### SOURCE INFORMATION
# # # # #
(* ===== verification/Dhcp.v ===== *)
(** * The DHCP client

    src/uip/dhcpc.c, an application of UDP that is a protothread, and [dhcpc_configured] of src/elua_uip.c. The packet is the
    memory from [uip_appdata] to the end of the packet buffer; time is what the platform's timer says in a call. *)
From S2P Require Import Prelude Psock UipSum Uip UipLoop.

Definition STATE_INITIAL := 0.
Definition STATE_SENDING := 1.
Definition STATE_OFFER_RECEIVED := 2.
Definition STATE_CONFIG_RECEIVED := 3.

Definition CLOCK_SECOND := 1000000.
Definition HOSTNAME : mem := ascii_bytes "elua".

Definition DHCP_REQUEST := 1.
Definition DHCP_REPLY := 2.
Definition DHCP_HTYPE_ETHERNET := 1.

Definition DHCPDISCOVER := 1.
Definition DHCPOFFER := 2.
Definition DHCPREQUEST := 3.
Definition DHCPACK := 5.
Definition DHCPNAK := 6.

Definition DHCP_OPTION_SUBNET_MASK := 1.
Definition DHCP_OPTION_ROUTER := 3.
Definition DHCP_OPTION_DNS_SERVER := 6.
Definition DHCP_OPTION_HOST_NAME := 12.
Definition DHCP_OPTION_REQ_IPADDR := 50.
Definition DHCP_OPTION_LEASE_TIME := 51.
Definition DHCP_OPTION_MSG_TYPE := 53.
Definition DHCP_OPTION_SERVER_ID := 54.
Definition DHCP_OPTION_REQ_LIST := 55.
Definition DHCP_OPTION_END := 255.

Definition xid : mem := [173; 222; 18; 35].
Definition magic_cookie : mem := [99; 130; 83; 99].

(** The fields of a message. *)
Definition m_op := 0.
Definition m_htype := 1.
Definition m_hlen := 2.
Definition m_hops := 3.
Definition m_xid := 4.
Definition m_secs := 8.
Definition m_flags := 10.
Definition m_ciaddr := 12.
Definition m_yiaddr := 16.
Definition m_siaddr := 20.
Definition m_giaddr := 24.
Definition m_chaddr := 28.
Definition m_sname := 44.
Definition m_file := 108.
Definition m_options := 236.

(** The protothread resumes at [s_pt]: 0 at the beginning, 1 and 2 in the waits, 3 in the last loop. *)
Record dhcpc_state := Dhcpc {
  s_pt : Z; s_state : Z; timer_init : Z; ticks : Z; mac_addr : mem; serverid : mem; lease_time : mem;
  s_ipaddr : mem; s_netmask : mem; dnsaddr : mem; default_router : mem }.

Definition with_pt (v : Z) (s : dhcpc_state) : dhcpc_state := Dhcpc v (s_state s) (timer_init s) (ticks s) (mac_addr s) (serverid s) (lease_time s) (s_ipaddr s) (s_netmask s) (dnsaddr s) (default_router s).
Definition with_state (v : Z) (s : dhcpc_state) : dhcpc_state := Dhcpc (s_pt s) v (timer_init s) (ticks s) (mac_addr s) (serverid s) (lease_time s) (s_ipaddr s) (s_netmask s) (dnsaddr s) (default_router s).
Definition with_timer (v : Z) (s : dhcpc_state) : dhcpc_state := Dhcpc (s_pt s) (s_state s) v (ticks s) (mac_addr s) (serverid s) (lease_time s) (s_ipaddr s) (s_netmask s) (dnsaddr s) (default_router s).
Definition with_ticks (v : Z) (s : dhcpc_state) : dhcpc_state := Dhcpc (s_pt s) (s_state s) (timer_init s) v (mac_addr s) (serverid s) (lease_time s) (s_ipaddr s) (s_netmask s) (dnsaddr s) (default_router s).
Definition with_serverid (v : mem) (s : dhcpc_state) : dhcpc_state := Dhcpc (s_pt s) (s_state s) (timer_init s) (ticks s) (mac_addr s) v (lease_time s) (s_ipaddr s) (s_netmask s) (dnsaddr s) (default_router s).
Definition with_lease (v : mem) (s : dhcpc_state) : dhcpc_state := Dhcpc (s_pt s) (s_state s) (timer_init s) (ticks s) (mac_addr s) (serverid s) v (s_ipaddr s) (s_netmask s) (dnsaddr s) (default_router s).
Definition with_ipaddr (v : mem) (s : dhcpc_state) : dhcpc_state := Dhcpc (s_pt s) (s_state s) (timer_init s) (ticks s) (mac_addr s) (serverid s) (lease_time s) v (s_netmask s) (dnsaddr s) (default_router s).
Definition with_netmask (v : mem) (s : dhcpc_state) : dhcpc_state := Dhcpc (s_pt s) (s_state s) (timer_init s) (ticks s) (mac_addr s) (serverid s) (lease_time s) (s_ipaddr s) v (dnsaddr s) (default_router s).
Definition with_dns (v : mem) (s : dhcpc_state) : dhcpc_state := Dhcpc (s_pt s) (s_state s) (timer_init s) (ticks s) (mac_addr s) (serverid s) (lease_time s) (s_ipaddr s) (s_netmask s) v (default_router s).
Definition with_router (v : mem) (s : dhcpc_state) : dhcpc_state := Dhcpc (s_pt s) (s_state s) (timer_init s) (ticks s) (mac_addr s) (serverid s) (lease_time s) (s_ipaddr s) (s_netmask s) (dnsaddr s) v.

Definition mac_len (s : dhcpc_state) : Z := msize (mac_addr s).

(** ** Messages that are sent *)

(** Options are written at a cursor: the packet and the offset of [optptr]. *)
Definition add_msg_type (type : Z) (w : mem * Z) : option (mem * Z) :=
  w ← put w DHCP_OPTION_MSG_TYPE; w ← put w 1; put w type.

Definition add_server_id (s : dhcpc_state) (w : mem * Z) : option (mem * Z) :=
  w ← put w DHCP_OPTION_SERVER_ID; w ← put w 4; wr w (serverid s).

Definition add_req_ipaddr (s : dhcpc_state) (w : mem * Z) : option (mem * Z) :=
  w ← put w DHCP_OPTION_REQ_IPADDR; w ← put w 4; wr w (s_ipaddr s).

(** [strcpy] writes the terminating zero too, which the next option overwrites. *)
Definition add_req_host_name (name : mem) (w : mem * Z) : option (mem * Z) :=
  w ← put w DHCP_OPTION_HOST_NAME;
  w ← put w (msize name);
  w' ← wr w (name ++ [0]);
  Some (w'.1, w.2 + msize name).

Definition add_req_options (w : mem * Z) : option (mem * Z) :=
  w ← put w DHCP_OPTION_REQ_LIST; w ← put w 3;
  w ← put w DHCP_OPTION_SUBNET_MASK; w ← put w DHCP_OPTION_ROUTER; put w DHCP_OPTION_DNS_SERVER.

Definition add_end (w : mem * Z) : option (mem * Z) := put w DHCP_OPTION_END.

Definition create_msg (hostaddr : mem) (s : dhcpc_state) (m : mem) : option mem :=
  m ← st m m_op DHCP_REQUEST;
  m ← st m m_htype DHCP_HTYPE_ETHERNET;
  m ← st m m_hlen (mac_len s);
  m ← st m m_hops 0;
  m ← mwrite m m_xid xid;
  m ← mwrite m m_secs [0; 0];
  m ← mwrite m m_flags [128; 0];
  m ← mwrite m m_ciaddr hostaddr;
  m ← mwrite m m_yiaddr [0; 0; 0; 0];
  m ← mwrite m m_siaddr [0; 0; 0; 0];
  m ← mwrite m m_giaddr [0; 0; 0; 0];
  m ← mwrite m m_chaddr (mac_addr s);
  m ← mwrite m (m_chaddr + mac_len s) (replicate (Z.to_nat (16 - mac_len s)) 0);
  m ← mwrite m m_sname (replicate 64 0);
  m ← mwrite m m_file (replicate 128 0);
  mwrite m m_options magic_cookie.

(** The packet and its length. *)
Definition send_discover (hostaddr : mem) (s : dhcpc_state) (m : mem) : option (mem * Z) :=
  m ← create_msg hostaddr s m;
  w ← add_msg_type DHCPDISCOVER (m, m_options + 4);
  w ← add_req_options w;
  w ← add_req_host_name HOSTNAME w;
  add_end w.

Definition send_request (hostaddr : mem) (s : dhcpc_state) (m : mem) : option (mem * Z) :=
  m ← create_msg hostaddr s m;
  w ← add_msg_type DHCPREQUEST (m, m_options + 4);
  w ← add_server_id s w;
  w ← add_req_ipaddr s w;
  w ← add_req_host_name HOSTNAME w;
  add_end w.

(** ** Messages that come *)

(** The loop over the options: an option at [p] moves it by at least 2. *)
Fixpoint parse_options_loop (fuel : nat) (m : mem) (p end_ : Z) (s : dhcpc_state) (type : Z) : option (dhcpc_state * Z) :=
  if p <? end_ then
    match fuel with
    | O => None
    | S fuel =>
        c ← ld m p;
        if c =? DHCP_OPTION_END then Some (s, type)
        else
          '(s, type) ←
            (if c =? DHCP_OPTION_SUBNET_MASK then v ← mread m (p + 2) 4; Some (with_netmask v s, type)
             else if c =? DHCP_OPTION_ROUTER then v ← mread m (p + 2) 4; Some (with_router v s, type)
             else if c =? DHCP_OPTION_DNS_SERVER then v ← mread m (p + 2) 4; Some (with_dns v s, type)
             else if c =? DHCP_OPTION_MSG_TYPE then v ← ld m (p + 2); Some (s, v)
             else if c =? DHCP_OPTION_SERVER_ID then v ← mread m (p + 2) 4; Some (with_serverid v s, type)
             else if c =? DHCP_OPTION_LEASE_TIME then v ← mread m (p + 2) 4; Some (with_lease v s, type)
             else Some (s, type));
          n ← ld m (p + 1);
          parse_options_loop fuel m (p + (n + 2)) end_ s type
    end
  else Some (s, type).

Definition parse_options (m : mem) (optptr len : Z) (s : dhcpc_state) : option (dhcpc_state * Z) :=
  parse_options_loop (Z.to_nat len) m optptr (optptr + len) s 0.

Definition parse_msg (m : mem) (datalen : Z) (s : dhcpc_state) : option (dhcpc_state * Z) :=
  op ← ld m m_op;
  if op =? DHCP_REPLY then
    x ← mread m m_xid 4;
    if bool_decide (x = xid) then
      a ← mread m m_chaddr (mac_len s);
      if bool_decide (a = mac_addr s) then
        y ← mread m m_yiaddr 4;
        parse_options m (m_options + 4) datalen (with_ipaddr y s)
      else Some (s, 0)
    else Some (s, 0)
  else Some (s, 0).

(** ** The thread *)

(** What the application does at the end: it takes the configuration, or its own. *)
Inductive action := Configured (ipaddr netmask router dns : mem) | Static.

Definition dhcpc_configured (s : dhcpc_state) : action :=
  if bool_decide (take 2 (s_ipaddr s) ≠ [0; 0]) then Configured (s_ipaddr s) (s_netmask s) (default_router s) (dnsaddr s) else Static.

(** A call: whether there is new data and how much; the time since the timer was started at its value; what starting it
    now returns, and the time from then to the end of the call. *)
Record event := Event { e_new : bool; e_len : Z; e_diff : Z → Z; e_start : Z; e_after : Z }.

(** What the thread works on: its state, [UIP_NEWDATA], the packet, and the length to be sent. *)
Record frame := Frame { f_s : dhcpc_state; f_new : bool; f_buf : mem; f_slen : Z }.

Definition in_state (g : dhcpc_state → dhcpc_state) (f : frame) : frame := Frame (g (f_s f)) (f_new f) (f_buf f) (f_slen f).
Definition no_new (f : frame) : frame := Frame (f_s f) false (f_buf f) (f_slen f).

Definition sends (send : dhcpc_state → mem → option (mem * Z)) (f : frame) : option frame :=
  '(m, n) ← send (f_s f) (f_buf f); Some (Frame (f_s f) (f_new f) m n).

Definition parses (len : Z) (f : frame) : option (frame * Z) :=
  '(s, t) ← parse_msg (f_buf f) len (f_s f); Some (Frame s (f_new f) (f_buf f) (f_slen f), t).

(** A loop of the thread waits, is left, or gives up. *)
Inductive outcome := Waiting (f : frame) | Leaves (f : frame) | GivesUp (f : frame).

Section thread.
Context (hostaddr : mem) (e : event).

(** The first loop; [waiting] resumes in the wait. *)
Fixpoint discover_loop (fuel : nat) (waiting : bool) (f : frame) : option outcome :=
  match fuel with
  | O => None
  | S fuel =>
      f ← (if waiting then Some f else f ← sends (send_discover hostaddr) f; Some (in_state (with_timer (e_start e)) f));
      let diff := if waiting then e_diff e (timer_init (f_s f)) else e_after e in
      if f_new f || (ticks (f_s f) <=? diff) then
        '(f, t) ← (if f_new f then parses (e_len e) f else Some (f, 0));
        if f_new f && (t =? DHCPOFFER) then Some (Leaves (in_state (with_state STATE_OFFER_RECEIVED) (no_new f)))
        else
          let f := no_new f in
          if ticks (f_s f) <? CLOCK_SECOND * 60 then discover_loop fuel false (in_state (with_ticks (u32 (ticks (f_s f) * 2))) f)
          else Some (GivesUp (in_state (with_ipaddr ([0; 0] ++ drop 2 (s_ipaddr (f_s f)))) f))
      else Some (Waiting (in_state (with_pt 1) f))
  end.

(** The second loop: a thread that gives up starts again. *)
Fixpoint request_loop (fuel : nat) (waiting : bool) (f : frame) : option outcome :=
  match fuel with
  | O => None
  | S fuel =>
      f ← (if waiting then Some f else f ← sends (send_request hostaddr) f; Some (in_state (with_timer (e_start e)) f));
      let diff := if waiting then e_diff e (timer_init (f_s f)) else e_after e in
      if f_new f || (ticks (f_s f) <=? diff) then
        '(f, t) ← (if f_new f then parses (e_len e) f else Some (f, 0));
        if f_new f && (t =? DHCPACK) then Some (Leaves (in_state (with_state STATE_CONFIG_RECEIVED) (no_new f)))
        else
          let f := no_new f in
          if ticks (f_s f) <=? CLOCK_SECOND * 10 then request_loop fuel false (in_state (with_ticks (u32 (ticks (f_s f) + CLOCK_SECOND))) f)
          else Some (GivesUp (in_state (with_pt 0) f))
      else Some (Waiting (in_state (with_pt 2) f))
  end.

(** A loop ends at the latest when the ticks have reached their bound. *)
Definition turns : nat := 16.

Definition after_request (o : outcome) : frame * list action :=
  match o with
  | Waiting f | GivesUp f => (f, [])
  | Leaves f => (in_state (with_pt 3) f, [dhcpc_configured (f_s f)])
  end.

Definition after_discover (o : outcome) : option (frame * list action) :=
  match o with
  | Waiting f => Some (f, [])
  | GivesUp f => Some (in_state (with_pt 3) f, [dhcpc_configured (f_s f)])
  | Leaves f => o ← request_loop turns false (in_state (with_ticks CLOCK_SECOND) f); Some (after_request o)
  end.

Definition handle_dhcp (f : frame) : option (frame * list action) :=
  let s := f_s f in
  if s_pt s =? 0 then
    o ← discover_loop turns false (in_state (λ s, with_ticks CLOCK_SECOND (with_state STATE_SENDING s)) f); after_discover o
  else if s_pt s =? 1 then o ← discover_loop turns true f; after_discover o
  else if s_pt s =? 2 then o ← request_loop turns true f; Some (after_request o)
  else Some (f, []).
End thread.

(** An event of the client's connection, with the packet that is in the buffer; what is sent is the result's first part. *)
Definition dhcpc_appcall (hostaddr : mem) (e : event) (m : mem) (s : dhcpc_state) : option (dhcpc_state * mem * list action) :=
  '(f, acts) ← handle_dhcp hostaddr e (Frame s (e_new e) m 0);
  Some (f_s f, take (Z.to_nat (f_slen f)) (f_buf f), acts).

(** ** The client in the stack *)

Section stack.
Context {conf : UipConf} {A : Type} (fuel : nat).
Abbreviation St := (stack A).

Definition DHCPC_SERVER_PORT := 67.
Definition DHCPC_CLIENT_PORT := 68.

Definition uip_udp_bind (i : nat) (port : Z) (s : St) : St :=
  set_udp_conns (alter (λ u, UipUdpConn (u_ripaddr u) port (u_rport u) (u_ttl u)) i (s_udp_conns s)) s.

(** The connection of the client, if there was one left, and its state. *)
Definition dhcpc_init (mac : mem) (stk : St) (s : dhcpc_state) : option (St * option nat * dhcpc_state) :=
  '(stk, c) ← uip_udp_new fuel (Some all_ones_addr) (HTONS DHCPC_SERVER_PORT) stk;
  let stk := match c with Some i => uip_udp_bind i (HTONS DHCPC_CLIENT_PORT) stk | None => stk end in
  Some (stk, c, Dhcpc 0 STATE_INITIAL (timer_init s) (ticks s) mac (serverid s) (lease_time s) (s_ipaddr s) (s_netmask s) (dnsaddr s) (default_router s)).

Definition dhcpc_request (stk : St) (s : dhcpc_state) : St := if s_state s =? STATE_INITIAL then set_hostaddr all_zeroes_addr stk else stk.

(** An address in memory: two words in the byte order of the processor. *)
Definition ip_bytes (a : ipaddr) : mem :=
  let word w := if uip_little then [w mod 256; w / 256] else [w / 256; w mod 256] in word a.1 ++ word a.2.

Definition ip_of (m : mem) : ipaddr :=
  let word i := if uip_little then nth i m 0 + 256 * nth (S i) m 0 else 256 * nth i m 0 + nth (S i) m 0 in (word 0%nat, word 2%nat).

(** What the end of the client does to the stack: its addresses, and the connection of the resolver. *)
Definition configure (c : addresses) (rc : option nat) (a : action) (stk : St) : option (St * option nat) :=
  match a with
  | Configured ip nm rt dns => resolv_conf fuel (ip_of dns) rc (set_draddr (ip_of rt) (set_netmask (ip_of nm) (set_hostaddr (ip_of ip) stk)))
  | Static => elua_uip_conf_static fuel c rc stk
  end.
End stack.

(** A list of events. *)
Fixpoint dhcp_run (hostaddr : mem) (l : list (event * mem)) (s : dhcpc_state) : option (dhcpc_state * list mem * list action) :=
  match l with
  | [] => Some (s, [], [])
  | (e, m) :: l =>
      '(s, out, acts) ← dhcpc_appcall hostaddr e m s;
      '(s, outs, acts') ← dhcp_run hostaddr l s;
      Some (s, out :: outs, acts ++ acts')
  end.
# # # # #
### WHAT NEEDS TO BE DONE
Reproduce the entries above exactly, but only the lines between the line holding "(f_slen f), t)." and the line holding "(** The first", inclusive.

### EXERCISE SOLUTION
  '(s, t) ← parse_msg (f_buf f) len (f_s f); Some (Frame s (f_new f) (f_buf f) (f_slen f), t).

(** A loop of the thread waits, is left, or gives up. *)
Inductive outcome := Waiting (f : frame) | Leaves (f : frame) | GivesUp (f : frame).

Section thread.
Context (hostaddr : mem) (e : event).

(** The first loop; [waiting] resumes in the wait. *)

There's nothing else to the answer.